We stayed in New York for a while, mostly for my mother's sake, but also because we needed a break from work. We ended up on the beach in Coney Island one day, and she stared at the Cyclone for a while as we walked, but never said a word about it. It wasn't until I was ready to leave that she took my hand and walked over to it and bought us both a ticket. I shook my head at the idea, I never liked roller coasters, but there wasn't a point in objecting because my feet followed her even though my mind said no. Honestly, it wasn't that bad. It helped that her hand never left mine.

I sit up and stop crying. There's not really much of a reason for me to cry, it's not solving the problem, it's not bringing her back to me. She's been gone for six days already, she won't answer my calls, not even my e-mails. I think back to the last time I saw her, but I don't know why she left. We hadn't had a fight, I don't even think we were going through any problems, but she's gone. All of her things, everything that was hers, everything but the smell. The house smells like sweet lavender all over, the sofa that I've been lying on, the bed I've avoided, the towel she used last that I can't bring myself to wash, everything smells like her. And the smell of Meredith only makes me want to cry, but I won't.
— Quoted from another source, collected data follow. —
(** C1. For a structured cloud and a box with
    [0 <= xmin <= xmax < width] and [0 <= ymin <= ymax < height],
    CropPointCloud returns (given a loop budget above the cloud's width,
    height and point step) a cloud of [xmax-xmin+1] by [ymax-ymin+1] points
    with the schema of the original, whose buffer holds
    [width*height*point_step] bytes: the points of the box row by row, the
    point at column [c - xmin] and row [r - ymin] of the crop having the
    [point_step] bytes of the point at [(c, r)] of the original. *)
Theorem CropPointCloud_in_range (pc : PointCloud2) (bb : BoundingBox) (n : nat) :
  structured pc ->
  in_range pc bb ->
  Z.max (Z.max (width pc) (height pc)) (point_step pc) < Z.of_nat n ->
  exists out : PointCloud2,
    CropPointCloud n pc bb = Returns out
    /\ width out = xmax bb - xmin bb + 1
    /\ height out = ymax bb - ymin bb + 1
    /\ header out = header pc
    /\ fields out = fields pc
    /\ is_bigendian out = is_bigendian pc
    /\ is_dense out = is_dense pc
    /\ point_step out = point_step pc
    /\ row_step out = width out * point_step out
    /\ Z.of_nat (List.length (data out)) = width out * height out * point_step out
    /\ data out = box_bytes pc bb
    /\ forall c r : Z,
         xmin bb <= c <= xmax bb -> ymin bb <= r <= ymax bb ->
         point_bytes out (c - xmin bb) (r - ymin bb) = point_bytes pc c r
         /\ Z.of_nat (List.length (point_bytes pc c r)) = point_step pc.
Proof.
  intros Hstr Hin Hn.
  destruct (in_range_reads_in_buffer pc bb Hstr Hin) as [Hbuf Hbox].
  destruct Hstr as [Hrep Hrow Hdata].
  pose proof Hrep as [Hh Hw Hps Hrs Hsize].
  pose proof Hin as (Hx0 & Hx1 & Hx2 & Hy0 & Hy1 & Hy2).
  assert (HW : (xmax bb - xmin bb + 1) * point_step pc <= width pc * point_step pc)
    by nia.
  assert (HW0 : 0 <= (xmax bb - xmin bb + 1) * point_step pc) by nia.
  unfold CropPointCloud.
  rewrite (crop_rows_box_bytes pc bb Hrep Hbox Hbuf) by lia.
  rewrite (int64_small (ymax bb - ymin bb)), (int64_small (xmax bb - xmin bb)) by lia.
  rewrite !int64_small by lia.
  rewrite !(uint32_small (_ + 1)) by lia.
  rewrite uint32_small by lia.
  eexists. split; [reflexivity|]. cbn [width height header fields is_bigendian
    is_dense point_step row_step data].
  repeat (split; [reflexivity|]).
  split; [apply (box_bytes_length pc bb Hrep Hbuf)|].
  split; [reflexivity|].
  intros c r Hc Hr. split.
  - unfold point_bytes at 1.
    cbn [width height header fields is_bigendian is_dense point_step row_step data].
    rewrite (box_bytes_point pc bb Hrep Hbuf) by lia.
    f_equal; lia.
  - rewrite (point_bytes_length pc bb Hrep Hbuf) by lia. lia.
Qed.

(** C1, witness: the 2 by 2 box at the corner of the 4 by 4 bench cloud. *)
Lemma CropPointCloud_in_range_witness :
  structured Bench.cloud_4x4
  /\ in_range Bench.cloud_4x4 (Bench.box "Drill" 0 0 1 1)
  /\ exists out : PointCloud2,
       CropPointCloud 20 Bench.cloud_4x4 (Bench.box "Drill" 0 0 1 1) = Returns out
       /\ width out = 2 /\ height out = 2
       /\ Z.of_nat (List.length (data out)) = 48.
Proof.
  assert (Hs : structured Bench.cloud_4x4)
    by (repeat constructor; simpl; lia).
  assert (Hi : in_range Bench.cloud_4x4 (Bench.box "Drill" 0 0 1 1))
    by (unfold in_range; simpl; lia).
  split; [exact Hs|]. split; [exact Hi|].
  destruct (CropPointCloud_in_range Bench.cloud_4x4 (Bench.box "Drill" 0 0 1 1) 20 Hs Hi)
    as (out & Hout & Hw & Hh & _ & _ & _ & _ & Hp & _ & Hlen & _).
  - simpl. lia.
  - exists out. rewrite Hlen, Hw, Hh, Hp. simpl. repeat split. exact Hout.
Defined.

(** C8, as the code has it. CropPointCloud never compares the box with the
    width and height of the cloud and clamps nothing: whenever the last
    point it reads ends inside the buffer, it returns a cloud of
    [xmax-xmin+1] by [ymax-ymin+1] points, the point [(i, j)] of which is
    the [point_step] bytes found at [(ymin+j)*row_step + (xmin+i)*point_step]
    of the original buffer, whatever the width and height of the original. *)
Theorem CropPointCloud_unchecked (pc : PointCloud2) (bb : BoundingBox) (n : nat) :
  representable pc ->
  int64_box bb ->
  reads_in_buffer pc bb ->
  Z.max (Z.max (xmax bb - xmin bb + 1) (ymax bb - ymin bb + 1)) (point_step pc)
    < Z.of_nat n ->
  exists out : PointCloud2,
    CropPointCloud n pc bb = Returns out
    /\ width out = uint32 (xmax bb - xmin bb + 1)
    /\ height out = uint32 (ymax bb - ymin bb + 1)
    /\ Z.of_nat (List.length (data out))
       = (xmax bb - xmin bb + 1) * (ymax bb - ymin bb + 1) * point_step pc
    /\ forall i j : Z,
         0 <= i <= xmax bb - xmin bb -> 0 <= j <= ymax bb - ymin bb ->
         slice (data out)
               (j * ((xmax bb - xmin bb + 1) * point_step pc) + i * point_step pc)
               (point_step pc)
         = slice (data pc)
                 ((ymin bb + j) * row_step pc + (xmin bb + i) * point_step pc)
                 (point_step pc).
Proof.
  intros Hrep Hbox Hbuf Hn.
  pose proof Hbox as (Hx0 & Hx1 & Hy0 & Hy1).
  pose proof Hbuf as (Hxmin & Hxle & Hymin & Hyle & Hlast).
  unfold CropPointCloud.
  rewrite (crop_rows_box_bytes pc bb Hrep Hbox Hbuf) by lia.
  rewrite !uint32_int64.
  rewrite (int64_small (ymax bb - ymin bb)), (int64_small (xmax bb - xmin bb)) by lia.
  eexists. split; [reflexivity|].
  cbn [width height data].
  repeat (split; [reflexivity|]).
  split; [apply (box_bytes_length pc bb Hrep Hbuf)|].
  intros i j Hi Hj.
  now rewrite (box_bytes_point pc bb Hrep Hbuf) by lia.
Qed.

(** C8, witness: a box one column wider than the 4 by 4 bench cloud. *)
Lemma CropPointCloud_unchecked_witness :
  ~ in_range Bench.cloud_4x4 (Bench.box "Drill" 0 0 4 0)
  /\ exists out : PointCloud2,
       CropPointCloud 20 Bench.cloud_4x4 (Bench.box "Drill" 0 0 4 0) = Returns out
       /\ width out = 5 /\ height out = 1.
Proof.
  split.
  - unfold in_range. simpl. lia.
  - destruct (CropPointCloud_unchecked Bench.cloud_4x4 (Bench.box "Drill" 0 0 4 0) 20)
      as (out & Hout & Hw & Hh & _).
    + repeat constructor; simpl; lia.
    + unfold int64_box. simpl. lia.
    + unfold reads_in_buffer. simpl. lia.
    + simpl. lia.
    + exists out. rewrite Hw, Hh. repeat split. exact Hout.
Defined.

(** C8 fails on the code: the box (0,0)-(4,0) reaches past the last column
    of the 4 by 4 bench cloud, and CropPointCloud returns, with no error, a
    cloud of five points whose fifth point is the first point of the next
    row of the original. *)
Lemma CropPointCloud_out_of_range_returns :
  xmax (Bench.box "Drill" 0 0 4 0) >= width Bench.cloud_4x4
  /\ exists out : PointCloud2,
       CropPointCloud 20 Bench.cloud_4x4 (Bench.box "Drill" 0 0 4 0) = Returns out
       /\ width out = 5
       /\ height out = 1
       /\ point_bytes out 4 0 = point_bytes Bench.cloud_4x4 0 1.
Proof.
  split; [simpl; lia|].
  eexists. split; [vm_compute; reflexivity|].
  split; [reflexivity|]. split; [reflexivity|].
  vm_compute. reflexivity.
Qed.

(** * The centroid *)

Lemma fold_add_unless_inf (points : list pcl.PointXYZ) :
  forall centroid : pcl.CentroidPoint,
    fold_left add_unless_inf points centroid
    = fold_left pcl.add (filter no_inf points) centroid.
Proof.
  induction points as [|p points IH]; intros centroid; [reflexivity|].
  cbn [fold_left filter]. unfold add_unless_inf at 2, no_inf at 1.
  destruct (pcl.has_inf p); cbn [negb fold_left]; apply IH.
Qed.

Lemma fold_add_num_points (l : list pcl.PointXYZ) :
  forall centroid : pcl.CentroidPoint,
    pcl.num_points_ (fold_left pcl.add l centroid)
    = match l with
      | [] => pcl.num_points_ centroid
      | _ => size_t (pcl.num_points_ centroid + Z.of_nat (List.length l))
      end.
Proof.
  induction l as [|p l IH]; intros centroid; [reflexivity|].
  cbn [fold_left]. rewrite IH. destruct l as [|q l].
  - reflexivity.
  - cbn [pcl.add pcl.num_points_]. unfold size_t.
    rewrite Zplus_mod_idemp_l. f_equal. cbn [List.length]. lia.
Qed.

Lemma fold_add_xyz (l : list pcl.PointXYZ) :
  forall centroid : pcl.CentroidPoint,
    pcl.xyz (fold_left pcl.add l centroid)
    = {| pcl.x := fold_left float_add (map pcl.x l) (pcl.x (pcl.xyz centroid));
         pcl.y := fold_left float_add (map pcl.y l) (pcl.y (pcl.xyz centroid));
         pcl.z := fold_left float_add (map pcl.z l) (pcl.z (pcl.xyz centroid)) |}.
Proof.
  induction l as [|p l IH]; intros centroid.
  - now destruct centroid as [k [a b c]].
  - cbn [fold_left map]. now rewrite IH.
Qed.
I get up and throw on some clothes and head out to the boardwalk. I walk in silence for a while, listening to the sound of the water hitting the rocks, the '_woosh' _sound it makes is relaxing, but then I have the need to torture myself a little more. The song is on again and before I know it I feel the sting of a hot tear fall down my cheek. I try hard to remember what was wrong, what I did to make her leave, try _not_ to think of all the reasons why she should have stayed, but it's hard. I know our relationship wasn't perfect, but it was as close as it got. We had that relationship everyone wanted and I never thought I would lose it.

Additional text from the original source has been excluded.